PCP is chemically related to ketamine and has the same legal status. This means that it's not controlled under the Misuse of Drugs Act and it's not illegal for an authorized person to possess it. However, its sale and supply are controlled under the Medicines Act and it's illegal to give it away or sell it.

PCP is stored in the body's fat cells, and therefore can never be completely eliminated. So if you take exercise or dance a lot, the drug in the fat cells will be stirred up again and your bad trip can come back, with hideous flashbacks.

PCP is a white, impure, crystalline powder. It's swallowed, snorted, smoked or - rarely - injected. Sometimes it's mixed with cannabis and tobacco and smoked like a joint, or occasionally as skinny brown roll-ups that have been dipped in liquid PCP.


  • Never take PCP with other drugs.
  • Don't take PCP when you're out clubbing.
  • Don't take PCP if you have a history of mental illness.
  • Never inject.

The PCP effect

Depending on how it's taken, the effects start in anything from a matter of seconds to about half an hour afterwards. There's a lot going on in the mind and body - it's said to be like taking amphetamine and acid, and drinking alcohol all at the same time.

  • PCP acts as a stimulant, increasing body temperature, causing palpitations and boosting energy and confidence.
  • But it also acts as a depressant, causing drowsiness, slurred speech, muscle rigidity and lack of co-ordination.
  • On top of that, the hallucinogenic effect makes the user see and feel things that aren't really there. It can give a weird "out-of-body" experience and distorted body image.
  • Because users lose their inhibitions and have a reduced sensitivity to pain, they often become AGGRESSIVE and violent.
  • PCP also releases adrenaline so users become immensely strong; if they become obstreperous they often need several people to control them - and that means the police.

The PCP comedown

A PCP comedown is one of the worst. It can go on for days with alternate periods of sleeping and wakefulness, followed by memory loss of the whole episode. The after-effects of one dose can last weeks, even months, with anxiety, panic attacks, paranoia and depression.

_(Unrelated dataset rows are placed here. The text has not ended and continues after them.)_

(** C5. In any reachable state with a live watcher, notifications arrive
    now and then at [times], each less than 1000 ms after the one before.
    The first one leaves exactly one pending timeout, due 1000 ms later,
    whatever was pending before; once the clock has passed the last
    notification by 1000 ms, exactly one timeout callback has run since
    the first notification, at 1000 ms after the last one; it has cleared
    the cached status, and no timeout is pending any more. *)
Theorem debounce_single_invalidation
        (workspaceFolders : bool) (e : E) (evs : list Event) (times : list Z) (T : Z) :
  let w := steps fallback respond evs (initial workspaceFolders e) in
  watching w = true ->
  closelySpaced (clock w) times ->
  last times (clock w) + 1000 <= T ->
  let w1 := step fallback respond FileChanged w in
  let w' := steps fallback respond (burst times ++ [Tick T]) w1 in
  timers w1 = [(timerSeq w, clock w + 1000)]
  /\ firings (trace w') = firings (trace w) ++ [last times (clock w) + 1000]
  /\ _cachedStatus (provider w') = None
  /\ timers w' = [].
Proof.
  intros w Hwatch Hsp HT w1 w'.
  pose proof (reachable_tracked workspaceFolders e evs) as Htr. fold w in Htr.
  assert (Hw1 : armed (timerSeq w) (clock w) w1 /\ trace w1 = trace w).
  { subst w1. rewrite (fileChanged_rearms w Hwatch Htr).
    repeat split; cbn; auto. }
  destruct Hw1 as [Harmed Htrace1].
  split; [apply Harmed|].
  destruct (burst_keeps_armed times w1 _ _ Harmed Hsp) as (id' & Harmed' & Hfir).
  subst w'. rewrite steps_app.
  set (w2 := steps fallback respond (burst times) w1) in *.
  destruct Harmed' as (Htm2 & Hrt2 & Hwatch2 & Hclock2).
  rewrite steps_cons, steps_nil.
  change (step fallback respond (Tick T) w2) with (tick T w2).
  rewrite (tick_fires w2 id' (last times (clock w) + 1000) T Htm2) by lia.
  match goal with
  | |- context [spawn refreshTimeoutCallback ?w3] =>
      destruct (callback_invalidates w3) as (Hcache & Hfir3 & Htm3 & _)
  end.
  cbn [provider trace timers with_clock].
  split; [|split].
  - rewrite Hfir3. cbn [trace log with_clock with_timers].
    rewrite firings_app, Hfir, Htrace1. reflexivity.
  - exact Hcache.
  - rewrite Htm3. reflexivity.
Qed.

End Debounce.

(* ------------------------------------------------------------------ *)
(** ** The cached status                                               *)
(* ------------------------------------------------------------------ *)

(** The comparison made by [_getHtmlContent] is strict: a load that has
    been waiting for [isGitRepository] for 1999 ms serves the cached
    status, one that has been waiting for 2000 ms fetches. *)
Lemma cache_check_boundary :
  since (Scenario.loaded [Script.ok]) (Scenario.checkAfter 1999)
  = [Invoke isGitRepository; Invoke getBranches]
  /\ since (Scenario.loaded [Script.ok]) (Scenario.checkAfter 2000)
     = [Invoke isGitRepository; Invoke getGitStatus].
Proof. split; vm_compute; reflexivity. Qed.

(** C6. The age that [_getHtmlContent] compares with 2000 ms is measured
    from [_lastRefresh], which [_loadContent] sets to the current time
    just before the comparison; it is not the age of the snapshot.  Here
    the snapshot [s0] was recorded by the load at time 1000000; the
    [loadMore] handled at time 1010000, when the repository reports [s1],
    issues no [getGitStatus] and renders the ten seconds old [s0]. *)
Theorem stale_snapshot_served_after_ten_seconds :
  _cachedStatus (provider Scenario.beforeLoadMore) = Some Scenario.s0
  /\ _lastRefresh (provider Scenario.beforeLoadMore) = 1000000
  /\ clock Scenario.loadMoreLater = 1010000
  /\ fst (Script.respond _ getGitStatus (env Scenario.beforeLoadMore))
     = Resolved Scenario.s1
  /\ since Scenario.beforeLoadMore Scenario.loadMoreLater
     = [Invoke isGitRepository; Invoke getBranches; Invoke getCurrentBranch;
        Invoke (getCommitHistory 50);
        SetHtml (ContentHtml
                   {| pg_isGitRepo := true;
                      pg_status := Some Scenario.s0;
                      pg_localBranches := [];
                      pg_remoteBranches := [];
                      pg_currentBranch := "main";
                      pg_commits := [];
                      pg_activeTab := "changes" |})]
  /\ filter isStatusFetch (since Scenario.beforeLoadMore Scenario.loadMoreLater) = []
  /\ forallb idle (tasks Scenario.loadMoreLater) = true.
Proof. repeat split; vm_compute; reflexivity. Qed.

(* ------------------------------------------------------------------ *)
(** ** Loading states of the page                                      *)
(* ------------------------------------------------------------------ *)

(** C2. The row of branch [feature] is clicked: its element
    [branch-feature] gets the loading class and [switchBranch] is
    posted.  The checkout is rejected; the listener shows the error and
    posts [clearAllLoading], whose fixed list of ids does not contain
    the row: the handler has ended and the row is still loading. *)
Theorem branch_row_left_loading :
  Client.document Scenario.page
  = Client.document (Client.deliver (trace Scenario.beforeCheckout)
                                    (Client.load LoadingHtml))
  /\ Client.isLoading Scenario.page "branch-feature" = false
  /\ Client.isLoading (fst Scenario.branchClicked) "branch-feature" = true
  /\ snd Scenario.branchClicked = [Msg.switchBranch "feature"]
  /\ since Scenario.beforeCheckout Scenario.checkoutFailed
     = [Invoke (checkoutBranch "feature");
        ShowErrorMessage "GitShift: pathspec 'feature' did not match" false;
        PostMessage Post.clearAllLoading]
  /\ forallb idle (tasks Scenario.checkoutFailed) = true
  /\ Client.isLoading Scenario.pageAfterCheckout "branch-feature" = true.
Proof. repeat split; vm_compute; reflexivity. Qed.

(* ------------------------------------------------------------------ *)
(** ** Invalidation while the view is hidden                           *)
(* ------------------------------------------------------------------ *)


Section Visibility.

Variable fallback : GitStatus -> string.
Variable E : Type.
Variable respond : forall R, Call R -> E -> Outcome R * E.


(** A load that was in flight when the view was hidden refills the
    cache when it resumes after the invalidation.  The view is shown
    5000 ms after the last refresh, when the repository reports [s1]: the
    load that starts finds the refilled cache, issues no [getGitStatus]
    and keeps [s0]. *)
Lemma load_in_flight_refills_cache :
  _isVisible (provider InFlight.invalidated) = false
  /\ _cachedStatus (provider InFlight.invalidated) = None
  /\ map idle (tasks InFlight.invalidated) = [true; false]
  /\ _cachedStatus (provider InFlight.resumed) = Some Scenario.s0
  /\ clock InFlight.shownLater - _lastRefresh (provider InFlight.resumed) = 5000
  /\ fst (Script.respond _ getGitStatus (env InFlight.shownLater))
     = Resolved Scenario.s1
  /\ since InFlight.resumed InFlight.shownLater
     = [Invoke isGitRepository; Invoke getBranches]
  /\ _cachedStatus (provider InFlight.shownLater) = Some Scenario.s0.
Proof. repeat split; vm_compute; reflexivity. Qed.


End Visibility.

(* ------------------------------------------------------------------ *)
(** ** Overlapping generations                                         *)
(* ------------------------------------------------------------------ *)

(** A second [generateCommitMessage] arrives while the first request is
    waiting for the language model.  Handling it creates a second
    cancellation source and leaves the first one neither cancelled nor
    disposed; it posts nothing.  When the language model then answers the
    first request, its [commitMessageGenerated] and its [clearLoading]
    are posted all the same, while the second request is still pending. *)
Lemma second_generation_does_not_stop_first :
  map idle (tasks Scenario.secondGeneration) = [true; false; false]
  /\ sources Scenario.secondGeneration
     = [ {| cancelled := false; disposed := false |};
         {| cancelled := false; disposed := false |} ]
  /\ _generationCancelToken (provider Scenario.secondGeneration) = Some 1%nat
  /\ filter isGenerated (since (Scenario.loaded []) Scenario.secondGeneration) = []
  /\ since Scenario.secondGeneration Scenario.firstAnswered
     = [PostMessage (Post.commitMessageGenerated "first");
        PostMessage (Post.clearLoading "generateMsgBtn")]
  /\ map idle (tasks Scenario.firstAnswered) = [true; true; false].
Proof. repeat split; vm_compute; reflexivity. Qed.

(** C1.  The page lets a second generation start while the first is in
    flight: the first click binds the generate button to
    [stopGeneration], but the [clearAllLoading] posted for a failed
    [pull] binds it back, and the next click posts
    [generateCommitMessage] again.  The second request puts its source in
    the slot without touching the first.  When the language model answers
    the first request, its [commitMessageGenerated] is posted all the
    same, and its [finally] disposes of the source it finds in the slot,
    which is the second's, and empties the slot.  When the status arrives
    for the second request the slot is empty: reading [token] throws, the
    generator is never called and the user is offered the basic message
    instead.  In the end no handler is suspended, the first source has
    never been disposed of, and the second was disposed of by the first
    request. *)
Theorem overlapping_generations_dispose_wrong_source :
  snd Overlap.firstClick = [Msg.generateCommitMessage]
  /\ Client.stopBound (fst Overlap.pullClick) = true
  /\ since (Scenario.loaded Overlap.script) Overlap.pullFailed
     = [Invoke getGitStatus;
        Invoke (generateDetailedCommitMessage Scenario.s0 0);
        Invoke pull;
        ShowErrorMessage "GitShift: no remote configured" false;
        PostMessage Post.clearAllLoading]
  /\ Client.stopBound Overlap.pageAfterPull = false
  /\ snd Overlap.secondClick = [Msg.generateCommitMessage]
  /\ map idle (tasks Overlap.secondRequested) = [true; false; true; false]
  /\ sources Overlap.secondRequested
     = [ {| cancelled := false; disposed := false |};
         {| cancelled := false; disposed := false |} ]
  /\ _generationCancelToken (provider Overlap.secondRequested) = Some 1%nat
  /\ since Overlap.secondRequested Overlap.firstAnswered
     = [PostMessage (Post.commitMessageGenerated "first");
        PostMessage (Post.clearLoading "generateMsgBtn")]
  /\ sources Overlap.firstAnswered
     = [ {| cancelled := false; disposed := false |};
         {| cancelled := false; disposed := true |} ]
  /\ _generationCancelToken (provider Overlap.firstAnswered) = None
  /\ map idle (tasks Overlap.firstAnswered) = [true; true; true; false]
  /\ since Overlap.firstAnswered Overlap.secondResumed = [Invoke getGitStatus]
  /\ since Overlap.secondResumed Overlap.secondEnded
     = [Invoke (showErrorMessage
                  "Failed to generate AI commit message: Cannot read properties of undefined (reading 'token'). Would you like a simple message?"
                  ["Yes"; "Cancel"]);
        PostMessage (Post.clearLoading "generateMsgBtn")]
  /\ map idle (tasks Overlap.secondEnded) = [true; true; true; true]
  /\ sources Overlap.secondEnded
     = [ {| cancelled := false; disposed := false |};
         {| cancelled := false; disposed := true |} ].
Proof. repeat split; vm_compute; reflexivity. Qed.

PCP isn't addictive, but it's a horrible drug that can cause blurred vision, inability to speak or move, nausea, vomiting, memory loss, hallucinations and dehydration.
  • If you're susceptible, your muscles may go into spasm and you could end up in a coma.
  • People have died from prolonged fits (convulsions), a heart attack and even ruptured blood vessels in the brain as a direct result of taking PCP.
  • There's a risk of permanent mental derangement from long-term use.

If something goes wrong

Ease your friend's fall and clear a space around her. Loosen clothing around her neck and put something soft under her head. When the fit stops, put her in the recovery position. Call an ambulance.

bad trip
Your friend may see or hear frightening things that aren't really there - this is known as hallucinating. Talk to him and reassure him that the things he can see or hear are imaginary and will soon pass. Stay with your friend until the bad trip is over.

If your friend is breathing, place her in the recovery position. Call an ambulance.
  • Tell the medical staff what your friend has taken - it could save her life. Be prepared to resuscitate your friend if she stops breathing.
  • If your friend vomits while unconscious, check that she's still breathing.